- [TASK GOAL]
From the entries that follow, reproduce exactly and only the lines from the line with "in a call without" to the line with "Theorem get_state_entry_or_warning self", endpoints included.

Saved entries
(** C7: when the switch of a scaler is enabled and the trainer has no such
    scaler, [get_state] issues the warning that the scaler was required but
    not found, and puts nothing under the key of the scaler (the key is in
    the snapshot only if the caller's additional states have it).  And
    whatever the switches, every sub-state whose switch is enabled and
    which exists is in the snapshot returned, under its key, unless the
    additional states override it. *)
Theorem get_state_best_effort self inc additional_states :
  (include_generator_scaler inc = true -> g_scaler self = None ->
   "Generator AMP scaler was required in checkpoint but not found due to AMP being disabled."
     ∈ (get_state engine_state_dict state_dict loss_state_dict
     self inc additional_states).2 /\
   (get_state engine_state_dict state_dict loss_state_dict
     self inc additional_states).1 !! "generator_scaler"
   = additional_states ≫= (.!! "generator_scaler")) /\
  (include_discriminator_scaler inc = true -> d_scaler self = None ->
   "Discriminator AMP scaler was required in checkpoint but not found due to AMP being disabled."
     ∈ (get_state engine_state_dict state_dict loss_state_dict
     self inc additional_states).2 /\
   (get_state engine_state_dict state_dict loss_state_dict
     self inc additional_states).1 !! "discriminator_scaler"
   = additional_states ≫= (.!! "discriminator_scaler")) /\
  (forall sw v,
     switch_on inc sw = true -> substate engine_state_dict state_dict loss_state_dict
     self sw = Some v ->
     (get_state engine_state_dict state_dict loss_state_dict
     self inc additional_states).1 !! switch_key sw
     = Some (default v (additional_states ≫= (.!! switch_key sw)))).
Proof.
  split; [|split].
  - intros Hon Hnone. split.
    + rewrite get_state_warnings. unfold blocks. rewrite !block_warnings.
      cbn [substate]. rewrite Hon, Hnone. unfold block_warning at 4.
      simpl. set_solver.
    + pose proof (blocks_switch self inc INCLUDE_GENERATOR_SCALER) as Hb.
      cbn [switch_key switch_on substate] in Hb. rewrite Hon, Hnone in Hb.
      rewrite get_state_lookup, Hb. by destruct (additional_states ≫= _).
  - intros Hon Hnone. split.
    + rewrite get_state_warnings. unfold blocks. rewrite !block_warnings.
      cbn [substate]. rewrite Hon, Hnone. unfold block_warning at 8.
      simpl. set_solver.
    + pose proof (blocks_switch self inc INCLUDE_DISCRIMINATOR_SCALER) as Hb.
      cbn [switch_key switch_on substate] in Hb. rewrite Hon, Hnone in Hb.
      rewrite get_state_lookup, Hb. by destruct (additional_states ≫= _).
  - intros sw v Hon Hsub. rewrite get_state_lookup, blocks_switch, Hon, Hsub.
    by destruct (additional_states ≫= _).
Qed.

(** C8: every entry of the additional states is in the snapshot returned,
    with the value the caller gave it, also under a key that a switch
    produces. *)
Theorem get_state_additional self inc (additional_states : gmap string StateDict) k v :
  additional_states !! k = Some v ->
  (get_state engine_state_dict state_dict loss_state_dict
     self inc (Some additional_states)).1 !! k = Some v.
Proof. intros Hk. rewrite get_state_lookup. simpl. by rewrite Hk. Qed.

(** C9: the default values of the switches are disabled for the two
    scalers and enabled for the seven others; the snapshot of a call
    without arguments has the keys engine, generator, generator_optimizer,
    discriminator and discriminator_optimizer, the keys generator_loss and
    discriminator_loss when the loss function has a [state_dict] method,
    and no other key: never generator_scaler or discriminator_scaler. *)
Theorem get_state_default self :
  switch_on defaults <$> switches
  = [ true; true; true; false; true; true; true; false; true ] /\
  dom (get_state engine_state_dict state_dict loss_state_dict
     self defaults None).1
  = {[ "engine"; "generator"; "generator_optimizer"; "discriminator";
       "discriminator_optimizer" ]}
    ∪ (match loss_state_dict (g_loss_function self) with
       | Some _ => {[ "generator_loss" ]}
       | None => ∅
       end)
    ∪ (match loss_state_dict (d_loss_function self) with
       | Some _ => {[ "discriminator_loss" ]}
       | None => ∅
       end) /\
  (get_state engine_state_dict state_dict loss_state_dict
     self defaults None).1 !! "generator_scaler" = None /\
  (get_state engine_state_dict state_dict loss_state_dict
     self defaults None).1 !! "discriminator_scaler" = None.
Proof.
  split; [done|]. split; [|split].
  - rewrite get_state_blocks. unfold blocks, block, substate, defaults.
    cbn [include_engine include_generator include_generator_optimiser
         include_generator_scaler include_generator_loss
         include_discriminator include_discriminator_optimiser
         include_discriminator_scaler include_discriminator_loss].
    destruct (loss_state_dict (g_loss_function self)),
      (loss_state_dict (d_loss_function self));
      unfold set_item, warn; cbn [fst snd];
      rewrite !dom_insert_L, dom_empty_L; set_solver.
  - rewrite get_state_lookup.
    apply (blocks_switch self defaults INCLUDE_GENERATOR_SCALER).
  - rewrite get_state_lookup.
    apply (blocks_switch self defaults INCLUDE_DISCRIMINATOR_SCALER).
Qed.

(** ** The state export: every switch, every warning *)

Abbreviation switch_warning' :=
  (switch_warning engine_state_dict state_dict loss_state_dict).

Lemma warnings_of_switches self inc additional_states :
  (get_state' self inc additional_states).2
  = switches ≫= switch_warning' self inc.
Proof.
  rewrite get_state_warnings. unfold blocks. rewrite !block_warnings.
  cbn [fst snd app mbind list_bind switches].
  rewrite app_nil_r, <- !(assoc_L (++)).
  reflexivity.
Qed.

(** X12: The warnings of [get_state] are those of its nine switches, in the
    order of the switches: a disabled switch gives its advisory, an enabled
    switch whose sub-state does not exist (a scaler without mixed
    precision, a loss function without [state_dict]) gives the warning that
    it is missing, and an enabled switch whose sub-state exists gives none.
    The additional states change nothing to the warnings. *)
Theorem get_state_warnings_of_switches self inc additional_states :
  (get_state engine_state_dict state_dict loss_state_dict
     self inc additional_states).2
  = switches ≫= switch_warning engine_state_dict state_dict loss_state_dict
                  self inc.
Proof. apply warnings_of_switches. Qed.

Lemma block_count flag k (sub : option StateDict) missing off
    (st : Export) :
  st.1 !! k = None ->
  size (block flag k sub missing off st).1
  + length (block flag k sub missing off st).2
  = S (size st.1 + length st.2).
Proof.
  intros Hk. unfold block, set_item, warn.
  destruct flag, sub as [v|]; simpl;
    rewrite ?(map_size_insert_None _ _ _ Hk), ?length_app; simpl; lia.
Qed.

(** X13: Every switch of [get_state] has one outcome, an entry or a warning:
    in a call without additional states, the entries of the snapshot and
    the warnings issued are nine together, whatever the switches and
    whatever the trainer has. *)
Theorem get_state_entry_or_warning self inc :
  size (get_state engine_state_dict state_dict loss_state_dict
          self inc None).1
  + length (get_state engine_state_dict state_dict loss_state_dict
              self inc None).2
  = 9.
Proof.
  rewrite get_state_blocks. cbn [update]. unfold blocks.
  repeat (rewrite block_count;
          [| rewrite ?block_lookup; by rewrite ?decide_False by done]).
  done.
Qed.

(** X14: The snapshot of [get_state] has no key of its own making besides the
    nine keys of the switches: every key of the snapshot is the key of a
    switch or a key of the additional states. *)
Theorem get_state_keys self inc additional_states k :
  is_Some ((get_state engine_state_dict state_dict loss_state_dict
              self inc additional_states).1 !! k) ->
  k ∈ switch_key <$> switches \/
  exists d, additional_states = Some d /\ k ∈ dom d.
Proof.
  rewrite get_state_lookup. intros Hk.
  destruct (additional_states ≫= (.!! k)) as [v|] eqn:Hadd.
  - right. destruct additional_states as [d|]; [|done].
    exists d. split; [done|]. apply elem_of_dom. by exists v.
  - left. destruct (decide (k ∈ switch_key <$> switches)) as [|Hout]; [done|].
    rewrite blocks_other in Hk; [by destruct Hk|].
    intros sw <-. apply Hout, list_elem_of_fmap_2, switches_complete.
Qed.

(** X15: [get_state] is silent exactly when every switch is enabled and every
    sub-state exists (both scalers, and a [state_dict] on both loss
    functions); so a call that leaves the switches of the scalers at their
    default, disabled, always warns. *)
Theorem get_state_silent self inc additional_states :
  (get_state engine_state_dict state_dict loss_state_dict
     self inc additional_states).2 = []
  <-> forall sw, switch_on inc sw = true /\
        is_Some (substate engine_state_dict state_dict loss_state_dict
                   self sw).
Proof.
  rewrite warnings_of_switches. split.
  - intros Hnil sw.
    assert (switch_warning' self inc sw = []) as Hsw.
    { apply (f_equal length) in Hnil. apply length_zero_iff_nil.
      pose proof (switches_complete sw) as Hin.
      apply list_elem_of_split in Hin as (l1 & l2 & Hin).
      rewrite Hin, bind_app, bind_cons, !length_app in Hnil.
      simpl in Hnil. lia. }
    unfold switch_warning in Hsw.
    destruct (switch_on inc sw); [|done].
    by destruct (substate' self sw); [eauto|].
  - intros Hall. induction switches as [|sw l IH]; [done|].
    rewrite bind_cons, IH, app_nil_r. unfold switch_warning.
    destruct (Hall sw) as [-> [v ->]]. done.
Qed.

Lemma missing_warning_issued self inc additional_states sw :
  sw = INCLUDE_GENERATOR_SCALER \/ sw = INCLUDE_DISCRIMINATOR_SCALER ->
  missing_warning sw ∈ (get_state' self inc additional_states).2
  <-> switch_on inc sw = true /\ substate' self sw = None.
Proof.
  intros Hsw. rewrite warnings_of_switches, list_elem_of_bind.
  split.
  - intros (sw' & Hin & _). unfold switch_warning in Hin.
    destruct (switch_on inc sw') eqn:Hon;
      [destruct (substate' self sw') eqn:Hsub|];
      try (by apply elem_of_nil in Hin);
      apply list_elem_of_singleton in Hin;
      destruct Hsw as [-> | ->]; destruct sw'; try discriminate Hin; done.
  - intros [Hon Hsub]. exists sw. split; [|apply switches_complete].
    unfold switch_warning. rewrite Hon, Hsub. apply list_elem_of_here.
Qed.
(** * nu-pywal: the colour-scheme cache and its batch producer

    A shallow embedding of [pywal/cache.py] (class [AdvancedCache]) and of
    [pywal/parallel.py] (class [ParallelColorProcessor]), with the
    properties the specification states about them.

    Conventions of the embedding.
    - Python [str] values are [string]s of bytes; [.encode()] is the
      identity on them (the modelled texts are ASCII).
    - Python [int] is [Z]; timestamps read from [time.time()] are integers
      (whole seconds); the [float] [st_mtime] of a file is the rational it
      denotes and [int(...)] truncates it towards zero; the colour scores are
      real numbers.
    - The SQLite table [cache_entries] is the list of its rows in rowid
      order; [PRIMARY KEY] makes the keys pairwise distinct.
    - A Python exception is a value of [exn]; a call either returns
      ([Ret]) or raises ([Raise]).
    - [hashlib.sha256] and [hashlib.md5] are the functions of FIPS 180-4
      and RFC 1321, written out below. *)

From Stdlib Require Import ZArith String Ascii List Bool Lia QArith Reals Lra.
From Stdlib Require Import Numbers.DecimalString.
From stdpp Require Import gmap strings list sorting.

Local Open Scope string_scope.
Local Open Scope Z_scope.

(** ** Byte strings *)

Definition bytes_of_string (s : string) : list Z :=
  map (fun c => Z.of_nat (nat_of_ascii c)) (list_ascii_of_string s).

(** [s[:n]] *)
Definition str_take (n : nat) (s : string) : string :=
  string_of_list_ascii (firstn n (list_ascii_of_string s)).

(** [str(n)] for an [int] *)
Definition str_int (n : Z) : string := NilZero.string_of_int (Z.to_int n).

(** [sep.join(parts)] *)
Fixpoint str_join (sep : string) (parts : list string) : string :=
  match parts with
  | [] => ""
  | [p] => p
  | p :: rest => p +:+ sep +:+ str_join sep rest
  end.

Definition hexdigits : list ascii :=
  list_ascii_of_string "0123456789abcdef".
(** * Sensor monitoring scripts: a shallow embedding and its properties

    The development follows [ESD_Essentials_project.py] (the Tkinter
    monitor, also present with Doxygen comments as
    [ESD_Essentials_projec_with_comments.py]) and [Sensor_CSV.py] (the
    console logger).  Readings and clock values are Python floats; they
    are modelled as exact rationals, so the rounding error of the float
    subtraction and multiplication in [read_ultrasonic] is not part of
    the model.  Functions of the Python standard library ([str], [float],
    [int], [datetime.strptime], the [csv] writer and reader) are not
    repository code: the model is parametric in them through the class
    [PyLib]. *)

From Stdlib Require Import ZArith QArith Qround Qabs Lqa String Ascii List Lia Bool DecimalString.
From stdpp Require Import base option list strings gmap.
Import ListNotations.
Open Scope string_scope.
Open Scope list_scope.

(** ** Statements that may raise

    A Python block that mutates its variables and may raise: the state
    reached so far survives the exception, as the lists filled by
    [append] do in [read_csv_data]. *)

Definition Py (S A : Type) : Type := S -> S * option A.

Definition ret {S A} (a : A) : Py S A := fun s => (s, Some a).

Definition raise {S A} : Py S A := fun s => (s, None).

Definition bind {S A B} (m : Py S A) (k : A -> Py S B) : Py S B :=
  fun s => match m s with
           | (s', Some a) => k a s'
           | (s', None) => (s', None)
           end.

Definition modify {S} (f : S -> S) : Py S unit := fun s => (f s, Some tt).

Definition lift {S A} (o : option A) : Py S A :=
  match o with Some a => ret a | None => raise end.

(** [try: body except Exception: handler] *)
Definition try_except {S} (body handler : Py S unit) : Py S unit :=
  fun s => match body s with
           | (s', Some tt) => (s', Some tt)
           | (s', None) => handler s'
           end.

Declare Scope py_scope.
Delimit Scope py_scope with py.
Notation "'let!' x ':=' m 'in' k" := (bind m (fun x => k))
  (at level 10, x name, m at level 100, k at level 200) : py_scope.
Notation "m '>>' k" := (bind m (fun _ => k))
  (at level 90, right associativity) : py_scope.

(** [for x in xs: body x], stopping at the first uncaught exception. *)
Fixpoint for_each {S A} (xs : list A) (body : A -> Py S unit) : Py S unit :=
  match xs with
  | [] => ret tt
  | x :: xs' => (body x >> for_each xs' body)%py
  end.

(** ** The Python library interface *)

Class PyLib := {
  (** [datetime.datetime] *)
  datetime : Type;
  (** [datetime.strptime(s, "%Y-%m-%d %H:%M:%S")]; [None] is [ValueError] *)
  strptime : string -> option datetime;
  (** [float(s)] on a string; [None] is [ValueError] *)
  py_float : string -> option Q;
  (** [int(s)] on a string; [None] is [ValueError] *)
  py_int : string -> option Z;
  (** [str(x)] on a float and on an int, as [csv.writer] applies it *)
  str_float : Q -> string;
  str_int : Z -> string;
  (** the text [csv.writer(file).writerow(fields)] writes *)
  csv_writerow : list string -> string;
  (** the rows [csv.reader(file)] yields for a file with this content *)
  csv_reader : string -> list (list string)
}.

(** ** Readings *)

(** [temp_val] and [level_val]: a float, or the string ["N/A"]. *)
Inductive cell : Type :=
| Num (x : Q)
| NA.

(** [v if v is not None else "N/A"] *)
Definition or_NA (v : option Q) : cell :=
  match v with Some x => Num x | None => NA end.

(** [float(v) if v != "N/A" else None] on a [cell] *)
Definition float_cell (c : cell) : option Q :=
  match c with Num x => Some x | NA => None end.

(** [lo <= x <= hi] *)
Definition between (lo x hi : Q) : bool := Qle_bool lo x && Qle_bool x hi.

(** [x > y] *)
Definition Qgtb (x y : Q) : bool := negb (Qle_bool x y).

(** ** Anomaly detection ([sensor_loop], and the main loop of [Sensor_CSV.py]) *)

Definition anomaly_detection (temp_val level_val : cell) : string :=
  let anomaly := "No" in
  match temp_val, level_val with
  | Num t, Num l =>
      let anomaly := if negb (between 0 t 50) then "Yes" else anomaly in
      let anomaly := if negb (between 0 l 400) then "Yes" else anomaly in
      anomaly
  | _, _ => "Yes"
  end.

(** The commented variant joins the two range tests with [or]. *)
Definition anomaly_detection_commented (temp_val level_val : cell) : string :=
  let anomaly := "No" in
  match temp_val, level_val with
  | Num t, Num l =>
      if negb (between 0 t 50) || negb (between 0 l 400) then "Yes" else anomaly
  | _, _ => "Yes"
  end.

(** ** [read_ultrasonic]

    The function reads the clock once, then polls the echo line; every
    poll of the first loop, and every poll of the second loop that finds
    the line high, is followed by one clock reading.  A [poll] pairs the
    level [GPIO.input(ULTRASONIC_ECHO)] returns with the value of the
    [time.time()] call that comes after it (the poll that ends the second
    loop is followed by none, its [clock] is not used).  [instant] is
    the moment the line was sampled; the function never sees it, only
    statements about the line do.  The trace is finite: [Polling] says
    the loop was still waiting when it ran out. *)

Record poll : Type := { instant : Q; echo : bool; clock : Q }.

Inductive outcome : Type :=
| Polling
| Return (distance : option Q).

(** [round(x, 2)]: nearest multiple of 0.01, ties to the even one. *)
Definition round_half_even (x : Q) : Z :=
  let f := Qfloor x in
  match Qcompare (x - inject_Z f) (1 # 2) with
  | Lt => f
  | Gt => (f + 1)%Z
  | Eq => if Z.even f then f else (f + 1)%Z
  end.

Definition py_round2 (x : Q) : Q := round_half_even (x * 100) # 100.

(** The second loop, [while GPIO.input(ULTRASONIC_ECHO) == 1], and the
    statements after it. *)
Fixpoint wait_low (pulse_start timeout pulse_end : Q) (tr : list poll) : outcome :=
  match tr with
  | [] => Polling
  | p :: tr' =>
      if echo p then
        let pulse_end := clock p in
        if Qgtb pulse_end timeout then Return None
        else wait_low pulse_start timeout pulse_end tr'
      else
        let pulse_duration := (pulse_end - pulse_start)%Q in
        let distance_cm := (pulse_duration * 17150)%Q in
        Return (Some (py_round2 distance_cm))
  end.

(** The first loop, [while GPIO.input(ULTRASONIC_ECHO) == 0], followed by
    [pulse_end = time.time(); timeout = pulse_end + 0.04]. *)
Fixpoint wait_high (timeout pulse_start : Q) (tr : list poll) : outcome :=
  match tr with
  | [] => Polling
  | p :: tr' =>
      if echo p then
        let pulse_end := clock p in
        let timeout := (pulse_end + 0.04)%Q in
        wait_low pulse_start timeout pulse_end tr'
      else
        let pulse_start := clock p in
        if Qgtb pulse_start timeout then Return None
        else wait_high timeout pulse_start tr'
  end.

(** [now] is the value of the first [time.time()] call. *)
Definition read_ultrasonic (now : Q) (tr : list poll) : outcome :=
  let pulse_start := now in
  let timeout := (pulse_start + 0.04)%Q in
  wait_high timeout pulse_start tr.

(** The instants the two loops leave in [pulse_start] and [pulse_end]:
    the clock reading after the last of the given polls, or the reading
    taken before them when there is none. *)
Definition last_clock (before : Q) (polls : list poll) : Q :=
  List.last (map clock polls) before.

(** ** History series *)

Section Model.
Context {L : PyLib}.

(** The four parallel lists, [self.times], [self.temps],
    [self.gas_values] and [self.levels] in [SensorApp], and the four
    locals of the same names in [read_csv_data]. *)
Record Series : Type := {
  times : list datetime;
  temps : list (option Q);
  gas_values : list Z;
  levels : list (option Q)
}.

Definition empty_series : Series :=
  {| times := []; temps := []; gas_values := []; levels := [] |}.

Definition append_times (d : datetime) (s : Series) : Series :=
  {| times := times s ++ [d]; temps := temps s;
     gas_values := gas_values s; levels := levels s |}.

Definition append_temps (t : option Q) (s : Series) : Series :=
  {| times := times s; temps := temps s ++ [t];
     gas_values := gas_values s; levels := levels s |}.

Definition append_gas_values (g : Z) (s : Series) : Series :=
  {| times := times s; temps := temps s;
     gas_values := gas_values s ++ [g]; levels := levels s |}.

Definition append_levels (l : option Q) (s : Series) : Series :=
  {| times := times s; temps := temps s;
     gas_values := gas_values s; levels := levels s ++ [l] |}.

(** ** The log file

    A file is absent or has a content. *)

Definition header : list string := ["Timestamp"; "TEMP"; "PPM"; "LEVEL"; "Anomaly"].

(** [open(filename, mode='w')] then [writerow]; the old content is lost. *)
Definition write_header (f : option string) : option string :=
  Some (csv_writerow header).

(** [open(filename, mode='a')] then [writerow]; the file is created when
    it is absent. *)
Definition append_row (fields : list string) (f : option string) : option string :=
  Some (default "" f +:+ csv_writerow fields).

(** The exceptions the start-up code of the monitor names; [IOError] is
    any [OSError] other than [FileNotFoundError] (permission denied, an
    input/output error). *)
Inductive exn : Type :=
| FileNotFoundError
| IOError.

- [TASK OUTPUT]
    in a call without additional states, the entries of the snapshot and
    the warnings issued are nine together, whatever the switches and
    whatever the trainer has. *)
Theorem get_state_entry_or_warning self inc :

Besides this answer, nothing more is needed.